When I got pregnant, I couldn’t wear my old clothes, as I had been rather slim and proud of my figure. I used to wear close-fitting clothing, such as jeans, which didn’t allow me to gain so much as five pounds, let alone allow my belly to expand. I had to scrounge for clothes at thrift shops, and my parents bought me a couple of outfits, which was humiliating. It’s not that I’m a clotheshorse, but my husband and I were very poor at that time. I had three or four outfits that I could wear during my pregnancy, when all was said and done. None of them were at all nice. We were just barely making it when I got pregnant. He was an enlisted man in the Air Force, and I couldn’t work in Spain (where he was stationed), and once I got pregnant, and went back to the States (and the Air Force wasn’t about to fly me back until my husband had a change of station) I was too sick to work, even if anyone had been willing to hire a pregnant woman.

I don’t appreciate being called a liar, especially by someone who doesn’t really know all of my circumstances.

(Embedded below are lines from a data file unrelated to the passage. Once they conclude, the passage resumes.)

(** Such a step outside the phases of [lock] and [unlock]. *)
Lemma local_step s s' t b d p :
  inv s -> own_change s s' t b d p -> registered_at p = registered_at (at_ s t) ->
  (forall l, forbids p l = forbids (at_ s t) l) -> (forall l u, u ∈ excluded p l -> u ∈ excluded (at_ s t) l) ->
  b = busy_at p || (0 <? d) -> (0 < d -> may_hold_shared p = true) ->
  (p = us_decrement -> 0 < d) ->
  (0 < d \/ p = ls_enter -> inside s t \/ m_forbidden_flag s t = false) ->
  inv s'.
Proof.
  intros Hs [Eo Ef Eb Ed Ea Ho] Hr Hf He Hb Hd Hu Hin.
  pose proof (fun v => owner_change_inv s t p (owner s') v Hs Ho) as I1.
  destruct Hs as [I1' I2 I3 I4 I5 I6 I7 I8].
  assert (Hforb : forall v l, forbids (at_ s' v) l = forbids (at_ s v) l).
  { intros v l. rewrite Ea. case_decide; [subst; apply Hf|done]. }
  assert (Hexcl : forall v l u, u ∈ excluded (at_ s' v) l -> u ∈ excluded (at_ s v) l).
  { intros v l u. rewrite Ea. case_decide; [subst; apply He|done]. }
  split.
  - intros v. rewrite Ea, <- insert_at. apply I1.
  - intros v. rewrite Eb, Ed, Ea. case_decide; subst; auto.
  - intros v. rewrite Ed, Ea. case_decide; subst; auto.
  - intros v. rewrite Ed, Ea. case_decide; subst; auto.
  - intros v. rewrite Ea, Eo. case_decide; subst; rewrite ?Hr; auto.
  - by rewrite Eo.
  - intros u. rewrite Ef, Eo, (I7 u). by setoid_rewrite Hforb.
  - intros v u Huv Hx Hi. apply Hexcl in Hx. rewrite Eo in Hx. apply (I8 v u Huv Hx). unfold inside in Hi.
    rewrite Ed, Ea in Hi. case_decide as E; [|done]. subst u.
    destruct (Hin Hi) as [|Hn]; [done|]. exfalso.
    assert (m_forbidden_flag s t = true); [|congruence]. apply I7. exists v. split; [done|].
    by apply excluded_forbids.
Qed.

Thanks for your response. Do you have a cite that shows that most poor pregnant women cannot afford the medical care to get them thru pregnancy, or that most poor pregnant women cannot afford clothing? Statistics, from a valid and unbiased source, as is appropriate for GD. Not anecdotes.

If you think someone has called you a liar, you should probably report the post.

Since I have not done so, I would request that you refrain from making false accusations.

Regards,
Shodan

I’m not much into entering into heated debates, but that statement doesn’t appear to be so clearly true.

I just got back from my third trip to Brazil a couple of weeks ago. Abortion is illegal in there, and from my experience with the people I’ve met there, the majority of them appear to be pro-life.

Cite:

I certainly didn’t see many young women abstaining from sex, and I did see plenty of young, poor, unmarried mothers.

P.S. Please don’t interpret my statements as a position for or against abortion, or whether or not it should be made illegal. It’s simply an observation.

Well I did create a poll and as far as dopers are concerned at least 30% say they would be more carfeful about sex if abortion were made illegal. And that is inside a fairly liberal population sample. If I included the whole population of the US I’m positive that number would rise even higher. I’d say even 30% a pretty significant number and if you don’t think 30% of the population wouldn’t have an impact on the overall attitudes towards sex, then you aren’t really thinking through this very clearly.

I would argue there’s a considerable difference between a question asked dryly on a message board and a decision made in the heat of the moment. Good intentions pave, well, you get the idea.